◆ Problem statement: Check each line below for the word "length" and give the number of lines that have it, nothing more.

=== Begin Enclosure ===

(** * Collection & Receivables Dashboard: the tabular derivation pipeline

    A shallow embedding of [finance_titan3.py]: the load / validate /
    coerce / derive / filter block (lines 37-105) and the derived columns
    of the "Executive Performance" page (lines 154-162).

    The script is written against pandas.  A [DataFrame] is modelled by
    its column labels and its rows, a row being a finite map from column
    label to cell; a [Series] is the list of the cells of one column, in
    row order.  Numbers are exact rationals ([Q]): the rounding, the
    infinities and the signed zero of float64 are outside this model.
    Spreadsheet cells are numbers, text or blank (booleans and dates are
    not modelled). *)

From Stdlib Require Import QArith Lqa Ascii String Sorted.
From stdpp Require Import base option list strings gmap.

Local Open Scope string_scope.
#[local] Set Default Proof Using "Type".

(** ** Cells and series *)

Inductive cell : Type :=
  | CNum (q : Q)          (* a number *)
  | CStr (s : string)     (* text *)
  | CNaN.                 (* blank / NaN *)

Abbreviation Series := (list cell).

(** Value equality of two cells, as [==] on Python objects decides it:
    NaN is different from everything, itself included. *)
Definition cell_eqb (x y : cell) : bool :=
  match x, y with
  | CNum a, CNum b => Qeq_bool a b
  | CStr a, CStr b => String.eqb a b
  | _, _ => false
  end.

Definition isna (c : cell) : bool :=
  match c with CNaN => true | _ => false end.

Definition is_str (c : cell) : bool :=
  match c with CStr _ => true | _ => false end.

(** ** Outcomes of a script run

    [st.error]/[st.warning] followed by [st.stop()] ends the run with a
    message on the page; an exception nobody catches ends it with a
    traceback. *)

Inductive notice : Type :=
  | st_error (msg : string)
  | st_warning (msg : string).

Inductive exn : Type :=
  | KeyError (label : string)
  | TypeError.

Inductive outcome (A : Type) : Type :=
  | Done (a : A)
  | Stopped (n : notice)
  | Raised (e : exn).

Arguments Done {A} a.
Arguments Stopped {A} n.
Arguments Raised {A} e.

#[global] Instance outcome_ret : MRet outcome := λ A a, Done a.
#[global] Instance outcome_bind : MBind outcome := λ A B f m,
  match m with
  | Done a => f a
  | Stopped n => Stopped n
  | Raised e => Raised e
  end.
#[global] Instance outcome_fmap : FMap outcome := λ A B f m,
  match m with
  | Done a => Done (f a)
  | Stopped n => Stopped n
  | Raised e => Raised e
  end.

(** ** Data frames *)

Record DataFrame : Type := mkDataFrame {
  columns : list string;
  rows : list (gmap string cell)
}.

(** The cell of a row under a label; a label the row does not carry reads
    as NaN. *)
Definition cell_of (r : gmap string cell) (c : string) : cell :=
  default CNaN (r !! c).

(** The rows of a frame as label/cell pairs in column order, as
    [df.to_dict("records")] lists them. *)
Definition records (df : DataFrame) : list (list (string * cell)) :=
  (λ r, (λ c, (c, cell_of r c)) <$> columns df) <$> rows df.

(** [df[c]]: a missing label raises [KeyError]. *)
Definition get_col (df : DataFrame) (c : string) : outcome Series :=
  if decide (c ∈ columns df)
  then Done ((λ r, cell_of r c) <$> rows df)
  else Raised (KeyError c).

(** [df[c] = s]: the series is aligned on the row positions (a position
    the series lacks gets NaN); a new label is appended to the columns. *)
Definition add_column (cs : list string) (c : string) : list string :=
  if decide (c ∈ cs) then cs else cs ++ [c].

Definition set_col (df : DataFrame) (c : string) (s : Series) : DataFrame :=
  {| columns := add_column (columns df) c;
     rows := imap (λ i r, <[c := default CNaN (s !! i)]> r) (rows df) |}.

(** [df[c] = v] for a scalar [v]: broadcast to every row. *)
Definition set_scalar (df : DataFrame) (c : string) (v : cell) : DataFrame :=
  set_col df c (replicate (length (rows df)) v).

(** [df[mask]]: the rows at which the boolean series is true. *)
Fixpoint select_rows (mask : list bool) (rs : list (gmap string cell))
  : list (gmap string cell) :=
  match mask, rs with
  | b :: mask', r :: rs' =>
      if b then r :: select_rows mask' rs' else select_rows mask' rs'
  | _, _ => []
  end.

Definition boolean_index (df : DataFrame) (mask : list bool) : DataFrame :=
  {| columns := columns df; rows := select_rows mask (rows df) |}.

(** [df.empty]: some axis has length 0. *)
Definition empty (df : DataFrame) : bool :=
  match columns df, rows df with
  | [], _ | _, [] => true
  | _, _ => false
  end.

(** ** Column labels: [df.columns.str.strip()] *)

(** White space that [str.strip] removes, within ASCII. *)
Definition is_space (a : ascii) : bool :=
  let n := nat_of_ascii a in
  ((9 <=? n)%nat && (n <=? 13)%nat) || ((28 <=? n)%nat && (n <=? 32)%nat).

Fixpoint lstrip (s : string) : string :=
  match s with
  | String a s' => if is_space a then lstrip s' else s
  | EmptyString => EmptyString
  end.

Fixpoint rstrip (s : string) : string :=
  match s with
  | String a s' =>
      match rstrip s' with
      | EmptyString => if is_space a then EmptyString else String a EmptyString
      | t => String a t
      end
  | EmptyString => EmptyString
  end.

Definition strip (s : string) : string := rstrip (lstrip s).

(** The labels are trimmed, and the cells follow their labels.  Labels
    are taken to stay distinct after trimming, as [read_excel] delivers
    them. *)
Definition strip_columns (df : DataFrame) : DataFrame :=
  {| columns := strip <$> columns df;
     rows := (λ r : gmap string cell, kmap (M2 := gmap string) strip r)
               <$> rows df |}.

(** ** Sub-frames: [df[cols]], [.apply], [.fillna], [df[cols] = sub] *)

(** The row of the sub-frame: the cells under the chosen labels. *)
Definition restrict (cols : list string) (r : gmap string cell)
  : gmap string cell :=
  list_to_map ((λ c, (c, cell_of r c)) <$> cols).

(** [df[cols]]: the first label that is not a column raises [KeyError]. *)
Definition get_cols (df : DataFrame) (cols : list string) : outcome DataFrame :=
  match filter (λ c, c ∉ columns df) cols with
  | c :: _ => Raised (KeyError c)
  | [] => Done {| columns := cols; rows := restrict cols <$> rows df |}
  end.

(** The cells of a column that is known to be there. *)
Definition col_values (df : DataFrame) (c : string) : Series :=
  (λ r, cell_of r c) <$> rows df.

(** [df.apply(f)]: [f] is applied to every column in turn. *)
Definition apply (f : Series → Series) (df : DataFrame) : DataFrame :=
  foldl (λ d c, set_col d c (f (col_values d c))) df (columns df).

(** [df[cols] = sub], column by column. *)
Definition set_cols (df : DataFrame) (sub : DataFrame) : DataFrame :=
  foldl (λ d c, set_col d c (col_values sub c)) df (columns sub).

Definition fillna_cell (v : Q) (c : cell) : cell :=
  match c with CNaN => CNum v | _ => c end.

Definition fillna (v : Q) (s : Series) : Series := fillna_cell v <$> s.

Definition fillna_frame (v : Q) (df : DataFrame) : DataFrame :=
  {| columns := columns df;
     rows := (λ r : gmap string cell, fillna_cell v <$> r) <$> rows df |}.

(** ** Row sums: [df.sum(axis=1)]

    NaN cells are skipped ([skipna] is on by default); text cannot be
    added to a number. *)

Definition Qsum (l : list Q) : Q := foldl Qplus 0%Q l.

Fixpoint numbers (s : list cell) : outcome (list Q) :=
  match s with
  | [] => Done []
  | CNum q :: s' => l ← numbers s'; mret (q :: l)
  | CNaN :: s' => numbers s'
  | CStr _ :: _ => Raised TypeError
  end.

Definition row_sum (cols : list string) (r : gmap string cell) : outcome cell :=
  l ← numbers (cell_of r <$> cols); mret (CNum (Qsum l)).

Definition sum_axis1 (df : DataFrame) : outcome Series :=
  mapM (row_sum (columns df)) (rows df).

(** ** Element-wise operations on series *)

(** [s > v]: NaN compares false, text against a number raises. *)
Definition cell_gt (v : Q) (c : cell) : outcome bool :=
  match c with
  | CNum q => Done (QMicromega.Qlt_bool v q)
  | CNaN => Done false
  | CStr _ => Raised TypeError
  end.

Definition series_gt (s : Series) (v : Q) : outcome (list bool) :=
  mapM (cell_gt v) s.

(** [np.where(cond, a, b)] *)
Definition np_where (cond : list bool) (a b : Series) : Series :=
  zip_with (λ (c : bool) (xy : cell * cell), if c then xy.1 else xy.2)
           cond (zip a b).

(** [s == v] *)
Definition series_eq (s : Series) (v : cell) : list bool :=
  (λ c, cell_eqb c v) <$> s.

(** Arithmetic of two cells: NaN propagates, text raises. *)
Definition cell_arith (op : Q → Q → Q) (x y : cell) : outcome cell :=
  match x, y with
  | CStr _, _ | _, CStr _ => Raised TypeError
  | CNum a, CNum b => Done (CNum (op a b))
  | _, _ => Done CNaN
  end.

Fixpoint series_arith (op : Q → Q → Q) (a b : Series) : outcome Series :=
  match a, b with
  | x :: a', y :: b' =>
      z ← cell_arith op x y; s ← series_arith op a' b'; mret (z :: s)
  | _, _ => Done []
  end.

(** [a / b].  A zero divisor would give an infinity or NaN in float64,
    which [Q] does not have; the script replaces every zero divisor by
    NaN before it divides, so that case is given NaN here. *)
Definition Qdiv_float (a b : Q) : cell :=
  if Qeq_bool b 0 then CNaN else CNum (a / b)%Q.

Definition cell_div (x y : cell) : outcome cell :=
  match x, y with
  | CStr _, _ | _, CStr _ => Raised TypeError
  | CNum a, CNum b => Done (Qdiv_float a b)
  | _, _ => Done CNaN
  end.

Fixpoint series_div (a b : Series) : outcome Series :=
  match a, b with
  | x :: a', y :: b' =>
      z ← cell_div x y; s ← series_div a' b'; mret (z :: s)
  | _, _ => Done []
  end.

(** [s * k] for a number [k]; a text cell is left out of the model
    (Python would repeat it), the script never multiplies one. *)
Definition cell_mul_scalar (k : Q) (x : cell) : outcome cell :=
  match x with
  | CNum a => Done (CNum (a * k)%Q)
  | CNaN => Done CNaN
  | CStr _ => Raised TypeError
  end.

Definition series_mul_scalar (s : Series) (k : Q) : outcome Series :=
  mapM (cell_mul_scalar k) s.

(** [s.replace(0, np.nan)] *)
Definition replace_zero_nan_cell (c : cell) : cell :=
  match c with
  | CNum q => if Qeq_bool q 0 then CNaN else c
  | _ => c
  end.

Definition replace_zero_nan (s : Series) : Series :=
  replace_zero_nan_cell <$> s.

(** [s.dropna()] *)
Definition dropna (s : Series) : Series := filter (λ c, isna c = false) s.

(** [s.unique()]: the distinct values, in order of first appearance. *)
Fixpoint unique_from (seen : list cell) (s : Series) : Series :=
  match s with
  | [] => []
  | x :: s' =>
      if existsb (cell_eqb x) seen then unique_from seen s'
      else x :: unique_from (x :: seen) s'
  end.

Definition unique (s : Series) : Series := unique_from [] s.

(** ** [sorted]: Python orders numbers with numbers and text with text;
    comparing one with the other raises [TypeError]. *)

Definition cell_lt (x y : cell) : outcome bool :=
  match x, y with
  | CNum a, CNum b => Done (QMicromega.Qlt_bool a b)
  | CStr a, CStr b => Done (String.ltb a b)
  | CStr _, _ | _, CStr _ => Raised TypeError
  | _, _ => Done false
  end.

Fixpoint insert_sorted (x : cell) (l : list cell) : outcome (list cell) :=
  match l with
  | [] => Done [x]
  | y :: l' =>
      b ← cell_lt x y;
      if b : bool then Done (x :: y :: l')
      else (l'' ← insert_sorted x l'; mret (y :: l''))
  end.

(** Elements are inserted from left to right, each one after the elements
    it is not smaller than, as a stable sort does. *)
Fixpoint sort_into (acc l : list cell) : outcome (list cell) :=
  match l with
  | [] => Done acc
  | x :: l' => acc' ← insert_sorted x acc; sort_into acc' l'
  end.

Definition sorted (l : list cell) : outcome (list cell) := sort_into [] l.

(** ** The script *)

(** An uploaded workbook: its sheets by name, as [pd.read_excel] returns
    them. *)
Record state : Type := mkState {
  uploaded_file : option (gmap string DataFrame);
  month_input : string;
  page : string;
  exec_choice : nat;          (* the entry picked in the executive selector *)
  ar_df : DataFrame;
  exec_df : DataFrame;
  inv_df : DataFrame
}.

Definition aging_cols : list string :=
  ["0-30"; "31-60"; "61-90"; "91-120";
   "121-150"; "151-180"; "181-365"; "Above 365"].

Definition required_ar_cols : list string :=
  ["Customer Name"; "Executive Name"; "Amount"] ++ aging_cols.

Definition over_90_cols : list string :=
  ["91-120"; "121-150"; "151-180"; "181-365"; "Above 365"].

(** The columns lines 80-90 add. *)
Definition derived_labels : list string :=
  ["Aging Sum"; "Total Outstanding"; ">90 Days"].

(** What the executive filter is to produce from a frame: the same
    columns, exactly the rows whose "Executive Name" is the chosen name, in
    their order; with the rows it drops they make up the frame. *)
#[global] Instance Q_eq_dec : EqDecision Q.
Proof. solve_decision. Defined.
#[global] Instance cell_eq_dec : EqDecision cell.
Proof. solve_decision. Defined.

=== End Enclosure ===

◆ Solution to the problem: 2